Militantisme créatif
Avec ses œuvres, Alexandre Castonguay cherche à « créer des expériences pour s’assurer que les gens comprennent d’une manière plus tangible » l’impact des changements climatiques.
« Il y a de la place pour l’action directe, mais on ne peut pas rester à ce niveau-là tout le temps. Il faut trouver d’autres manières de parler au monde », affirme M. Castonguay. Afin d’agir différemment, il a créé des dispositifs décoratifs pour capter le niveau de pollution dans l’air, un projet interactif et citoyen qu’il est en train de peaufiner.
Avec ces petites bulles d’argile qu’il a installées aux quatre coins de Montréal, et même à Mexico et à Medellin, en Colombie, Alexandre Castonguay peut surveiller la concentration de différentes substances polluantes en particules par millions (PPM) dans l’air de ces villes, puis les comparer avec des données recueillies ailleurs dans le monde, à même un site Web, cociclo.io.
« À Mexico, c’est trois fois le nombre de PPM que dans Hochelaga, c’est bien plus pollué là-bas », s’exclame le professeur d’histoire de l’art en pointant son écran.
Changement de paradigme
La doctorante en esthétique et sciences de l’art à l’Université de Montréal Bénédicte Ramade voit dans les projets de ces deux artistes la preuve « que l’art écologique n’est pas un mouvement circonscrit en soi ». « Pour les artistes, l’écologie peut être le sujet d’une œuvre, son processus ou simplement le moteur de leurs actions », explique-t-elle.
« On cherche à faire de “l’activisme tranquille”. Au lieu de faire des œuvres qui dénoncent dans les musées, on s’invite plutôt chez les gens », croit Alexandre Castonguay.
Une attitude qui n’a rien à voir avec ce que réalisaient les artistes écologiques du début des années 1960, à l’aube du mouvement, selon Bénédicte Ramade. « À l’époque, il y avait beaucoup de sculptures. Les artistes avaient une approche plus scientifique, moins politique », raconte Mme Ramade, pour qui le mouvement est rapidement devenu trop dénonciateur.

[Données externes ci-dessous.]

Lemma windows_separator_slash c : is_windows_separator c = false -> c <> FORWARD_SLASH.
Proof. by intros Hc ->. Qed.

Lemma identity_parts u path :
  windows_identity_path_bytes u = Some path ->
  path_convention u = Some Windows /\ is_opaque u = false
  /\ path = decode_segment (url_path u)
  /\ Forall (fun w => ~ In FORWARD_SLASH w) (map decode_segment (url_segments u)).
Proof.
  unfold windows_identity_path_bytes. destruct (bool_decide _) eqn:Hc; [|done].
  destruct (is_opaque u); [done|]. simpl. destruct (existsb _ _) eqn:Hs; [done|].
  intros [= <-]. apply bool_decide_eq_true in Hc. split_and!; [done..|].
  apply Forall_map, Forall_forall. intros w Hw Hin.
  assert (true = false) as [=]. rewrite <- Hs. symmetry. apply existsb_exists.
  exists w. split; [by apply list_elem_of_In|]. apply existsb_exists.
  exists FORWARD_SLASH. by split.
Qed.

Lemma lower_no_slash w : ~ In FORWARD_SLASH w -> ~ In FORWARD_SLASH (to_ascii_lowercase w).
Proof.
  intros Hw Hin. apply in_map_iff in Hin as (c & Hc & Hin). apply lower_slash in Hc as ->. done.
Qed.

(** Equal Windows paths have as many names. *)
Lemma identity_count u v path path' :
  windows_identity_path_bytes u = Some path -> windows_identity_path_bytes v = Some path' ->
  eq_ignore_case path path' = true -> segment_count u = segment_count v.
Proof.
  intros (_ & _ & -> & Hu)%identity_parts (_ & _ & -> & Hv)%identity_parts Heq.
  unfold eq_ignore_case in Heq. rewrite bool_decide_eq_true in Heq.
  rewrite !decode_path in Heq. cbn [to_ascii_lowercase map] in Heq. injection Heq as Heq.
  apply (f_equal (split_char FORWARD_SLASH)) in Heq.
  change (map char_to_ascii_lowercase ?s) with (to_ascii_lowercase s) in Heq.
  rewrite !lower_split in Heq.
  rewrite !split_char_join in Heq; [|by (intros E%map_eq_nil; by apply segments_nonempty in E)
    |done|by (intros E%map_eq_nil; by apply segments_nonempty in E)|done].
  by apply non_empty_count.
Qed.

Lemma segment_count_names u : segment_count u = length (names u).
Proof. unfold names, segment_count. by rewrite length_map. Qed.

(** Equal paths have the same depth. *)
Lemma uri_eq_depth c d u v :
  lexical c u -> lexical d v -> uri_eq u v = true -> length (names u) = length (names v).
Proof.
  intros Hu Hv. unfold uri_eq. case_bool_decide as He; [by subst|].
  destruct (windows_identity_path_bytes u) as [p|] eqn:Ep; [|done].
  destruct (windows_identity_path_bytes v) as [q|] eqn:Eq; [|done].
  intros [_ Heq]%andb_true_iff. rewrite <- !segment_count_names. by eapply identity_count.
Qed.

(** A path is at least as deep as one that contains it. *)
Lemma starts_with_depth c d p b :
  lexical c p -> lexical d b -> uri_starts_with p b = true -> length (names b) <= length (names p).
Proof.
  intros Hp Hb. unfold uri_starts_with.
  destruct (uri_eq p b) eqn:Heq; [intros _; by rewrite (uri_eq_depth c d p b)|].
  apply lexical_iff in Hp as (Hpc & Hpo & Hps). apply lexical_iff in Hb as (Hbc & Hbo & Hbs).
  rewrite Hpo, Hbo. simpl. destruct (bool_decide (host_str p = host_str b)); [|done]. simpl.
  rewrite Hpc, Hbc. case_bool_decide as Hcd; [|done]. simplify_eq. simpl. rewrite Hps, Hbs.
  unfold native_path_segments_start_with. intros [Hl%Nat.leb_le _]%andb_true_iff.
  unfold names. by rewrite !length_map.
Qed.

(** ** The invariant of the type *)

Definition valid_uri (u : PathUri) : Prop :=
  url_scheme u = FILE_SCHEME /\ validate_file_url u = Ok ().

Definition null_free (u : PathUri) : Prop := ~ In 0%N (decode_segment (url_path u)).

Lemma valid_iff u :
  valid_uri u <->
  url_metadata u = plain_metadata (host_str u) /\ (null_free u \/ is_opaque u = true).
Proof.
  unfold valid_uri, validate_file_url, validate_common_known_uri, url_metadata, plain_metadata,
    null_free, is_opaque, is_some, contains_byte.
  split.
  - intros [Hs Hv].
    destruct (url_username u); [|done]. destruct (url_password u); [done|].
    destruct (url_port u); [done|]. destruct (url_query u); [done|].
    destruct (url_fragment u); [done|]. simpl in Hv. rewrite Hs. split; [done|].
    destruct (contains_char _ _) eqn:Hc.
    + right. by destruct (decode_bad_path_uri u).
    + left. by apply contains_char_false.
  - intros [[= Hs Hu Hp Ho Hq Hf] Hn]. rewrite Hs, Hu, Hp, Ho, Hq, Hf. simpl. split; [done|].
    destruct Hn as [Hn|Hn].
    + apply contains_char_false in Hn. by rewrite Hn.
    + destruct (decode_bad_path_uri u); [|done]. by rewrite andb_false_r.
Qed.

Lemma decode_plain_app a l : ~ In 37%N a -> decode_binary (a ++ l) = a ++ decode_binary l.
Proof.
  induction a as [|c a IH]; intros Ha; [done|]. simpl.
  rewrite decode_byte by (intros ->; apply Ha; by left). rewrite IH; [done|].
  intros Hin. apply Ha. by right.
Qed.

Lemma encode_ascii s : Forall (fun c => (c < 128)%N) s -> encode s = s.
Proof.
  induction 1 as [|c s Hc _ IH]; [done|]. unfold encode in *. simpl. rewrite IH.
  unfold encode_char. by apply N.ltb_lt in Hc as ->.
Qed.

(** The text of an opaque path has no authority. *)
Lemma opaque_text u :
  url_metadata u = plain_metadata (host_str u) -> is_opaque u = true ->
  default [] (host_str u) = [] /\ exists rest, url_path u = $"/%00/bad/path/" ++ rest.
Proof.
  intros Hm Ho. destruct (text_law u _ Hm) as [Ht Hh].
  unfold is_opaque, decode_bad_path_uri in Ho. rewrite Ht in Ho.
  destruct (strip_prefix BAD_PATH_URI_PREFIX _) as [rest|] eqn:Hs; [|done].
  apply strip_prefix_Some in Hs. unfold BAD_PATH_URI_PREFIX in Hs.
  change ($"file:///%00/bad/path/") with ($"file://" ++ $"/%00/bad/path/") in Hs.
  rewrite <- app_assoc in Hs. apply app_inv_head in Hs.
  destruct (default [] (host_str u)) as [|c host]; [split; [done|by exists rest]|].
  injection Hs as -> _. destruct Hh. by left.
Qed.

Lemma opaque_has_null u :
  url_metadata u = plain_metadata (host_str u) -> is_opaque u = true -> ~ null_free u.
Proof.
  intros Hm Ho Hn. destruct (opaque_text u Hm Ho) as (_ & rest & Hs). apply Hn. clear Hn.
  assert (encode (url_path u) = 47%N :: 37%N :: 48%N :: 48%N :: encode ($"/bad/path/" ++ rest))
    as He by (etransitivity; [apply f_equal, Hs|reflexivity]).
  unfold decode_segment. rewrite He, decode_byte by done.
  rewrite (decode_escape _ _ 0 0) by done. right. by left.
Qed.
(* ===== verification/SandboxPolicy.v ===== *)
(** * File-system sandbox policies (protocol/src/permissions.rs, permissions/target.rs)

    Which paths an agent may read and write: a policy is a list of entries,
    each an access mode for a path, a glob pattern or a symbolic path, and is
    interpreted in the context of an executor.  Everything here works on path
    URIs; the adapters to paths of the local host are not modelled.  The
    convention of the host is an argument. *)

From S2P Require Import Prelude RustStr Utf8 PatchTypes ExecutorFs PathUri ApiPath.

(** ** Data *)

Inductive FileSystemAccessMode : Type := Read | Write | Deny.

#[export] Instance FileSystemAccessMode_eq_dec : EqDecision FileSystemAccessMode.
Proof. solve_decision. Defined.

(** The derived [Ord]: the order of the declaration. *)
Definition mode_rank (a : FileSystemAccessMode) : nat :=
  match a with Read => 0 | Write => 1 | Deny => 2 end.

Definition can_read (a : FileSystemAccessMode) : bool := negb (bool_decide (a = Deny)).
Definition can_write (a : FileSystemAccessMode) : bool := bool_decide (a = Write).

Inductive FileSystemSpecialPath : Type :=
| Root
| Minimal
| ProjectRoots (subpath : option str)
| Tmpdir
| SlashTmp
| Unknown (path : str) (subpath : option str).

#[export] Instance FileSystemSpecialPath_eq_dec : EqDecision FileSystemSpecialPath.
Proof. solve_decision. Defined.

Inductive MissingPathBehavior : Type := Skip.
Lemma preserve_left_alone self existing :
  kind (allow_side self existing) <> Restricted ->
  preserve_deny_read_restrictions_from self existing = self
  /\ (kind self = ExternalSandbox \/ forall e, In e (entries existing) -> access e <> Deny).
Proof.
  unfold allow_side.
  destruct (bool_decide (kind self = Unrestricted) && existsb is_deny (entries existing)) eqn:E;
    [done|]. intros Hnr. split.
  - unfold preserve_deny_read_restrictions_from.
    assert (is_restricted self = false) as Hr by (by apply bool_decide_eq_false).
    by rewrite some_denied, E, Hr.
  - destruct (kind self) eqn:Hk; [done|right|by left]. intros e He Ha.
    rewrite bool_decide_true in E by done. simpl in E.
    assert (existsb is_deny (entries existing) = true); [|congruence].
    apply existsb_exists. exists e. split; [done|]. by apply bool_decide_eq_true.
Qed.
(* ===== verification/WorkspacePolicy.v ===== *)
(** * Workspace-write policies (protocol/src/permissions.rs, permissions/target.rs)

    Replacing symbolic workspace roots by concrete paths never grants more than
    the symbols did, and the default workspace-write policy keeps the metadata
    directories of a workspace from being written. *)

From S2P Require Import Prelude RustStr Utf8 PatchTypes ExecutorFs PathUri ApiPath PathUriSpec FileUrls PathUriProps SandboxPolicy SandboxPolicyProps.

Section policies.
Context {Url : Type} `{UrlLaws Url} `{Unreachable Url}.
Implicit Types (self : @FileSystemSandboxPolicy Url) (context : @PolicyContext Url).
Implicit Types (u v path root : Url) (e o : @FileSystemSandboxEntry Url).

(** ** Materialized entries *)

Lemma materialize_entries_In roots l l' e :
  materialize_entries roots l = Some l' -> In e l' ->
  (In e l /\ project_roots_subpath (entry_path e) = None)
  \/ exists o subpath is_glob root, In o l /\ In root roots
       /\ project_roots_subpath (entry_path o) = Some (subpath, is_glob)
       /\ materialized_entry o subpath is_glob root = Some e.
Proof.
  revert l'. induction l as [|o l IH]; intros l'; simpl; [by intros [= <-]|].
  assert (Hmore : forall l1, materialize_entries roots l = Some l1 -> In e l1 ->
    (In e (o :: l) /\ project_roots_subpath (entry_path e) = None)
    \/ exists o' subpath is_glob root, In o' (o :: l) /\ In root roots
         /\ project_roots_subpath (entry_path o') = Some (subpath, is_glob)
         /\ materialized_entry o' subpath is_glob root = Some e).
  { intros l1 Hl1 He. destruct (IH l1 Hl1 He) as [[? ?]|(o' & s & g & r & ? & ?)].
    - left. by split; [right|].
    - right. exists o', s, g, r. by split; [right|]. }
  destruct (project_roots_subpath (entry_path o)) as [[subpath is_glob]|] eqn:Eo.
  - destruct (is_home_relative_deny roots o subpath); [done|].
    destruct (materialize_entries roots l) as [l1|]; [|done]. simpl. intros [= <-].
    rewrite in_app_iff. intros [Hin|Hin]; [|by apply (Hmore l1)]. right.
    apply list_elem_of_In, list_elem_of_omap in Hin as (root & Hroot & Hm).
    exists o, subpath, is_glob, root. split; [by left|]. by rewrite <- list_elem_of_In.
  - destruct (materialize_entries roots l) as [l1|]; [|done]. simpl. intros [= <-].
    intros [<-|Hin]; [left; by split; [left|]|by apply (Hmore l1)].
Qed.

Lemma scoped_join root subpath v :
  resolve_scoped_workspace_path root subpath = Some v ->
  join_uri root subpath = Ok v /\ uri_starts_with v root = true.
Proof.
  unfold resolve_scoped_workspace_path. destruct (path_convention root); [|done].
  destruct (_ || _); [done|]. destruct (join_uri root subpath) as [w|]; [|done].
  destruct (uri_starts_with w root) eqn:E; [|done]. by intros [= <-].
Qed.

(** What an entry for one root becomes: a path in the root that the symbol
    stood for, a glob, or a denial of the whole root. *)
Lemma materialized_cases o subpath is_glob root e :
  materialized_entry o subpath is_glob root = Some e ->
  (exists v, entry_path e = Path v /\ access e = access o /\ is_glob = false
     /\ uri_starts_with v root = true
     /\ match subpath with None => v = root | Some s => join_uri root s = Ok v end)
  \/ (exists pattern, entry_path e = GlobPattern pattern /\ access e = access o)
  \/ entry_path e = Path root /\ access e = Deny /\ access o <> Write.
Proof.
  unfold materialized_entry. intros Hm.
  destruct (if _ && _ then None else _) as [v|] eqn:Ep.
  - injection Hm as <-. simpl. destruct is_glob; [right; left; by eexists|left].
    simpl in Ep. exists v. split_and!; try done; destruct subpath as [s|].
    + by apply scoped_join in Ep as [_ ?].
    + injection Ep as ->. apply starts_with_refl.
    + by apply scoped_join in Ep as [? _].
    + by injection Ep.
  - destruct (can_write (access o)) eqn:Hw; [done|]. simpl in Hm. injection Hm as <-.
    right. right. split_and!; [done|done|]. by apply bool_decide_eq_false in Hw.
Qed.

(** The context in which the symbols stand for these roots. *)
Definition with_roots context (roots : list Url) : @PolicyContext Url :=
  mkContext (cwd context) roots (user_home_dir context) (temporary_directories context).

Avec des photos d’espèces en voie de disparition en résulte un art « qui est culpabilisant et qui reste en surface », selon Mme Ramade. Elle considère que la simple image crée une distance entre la cause écologique et le public. « Les artistes doivent inventer un rapport imaginaire à l’écologie qui soit plus inspirant », convient Bénédicte Ramade.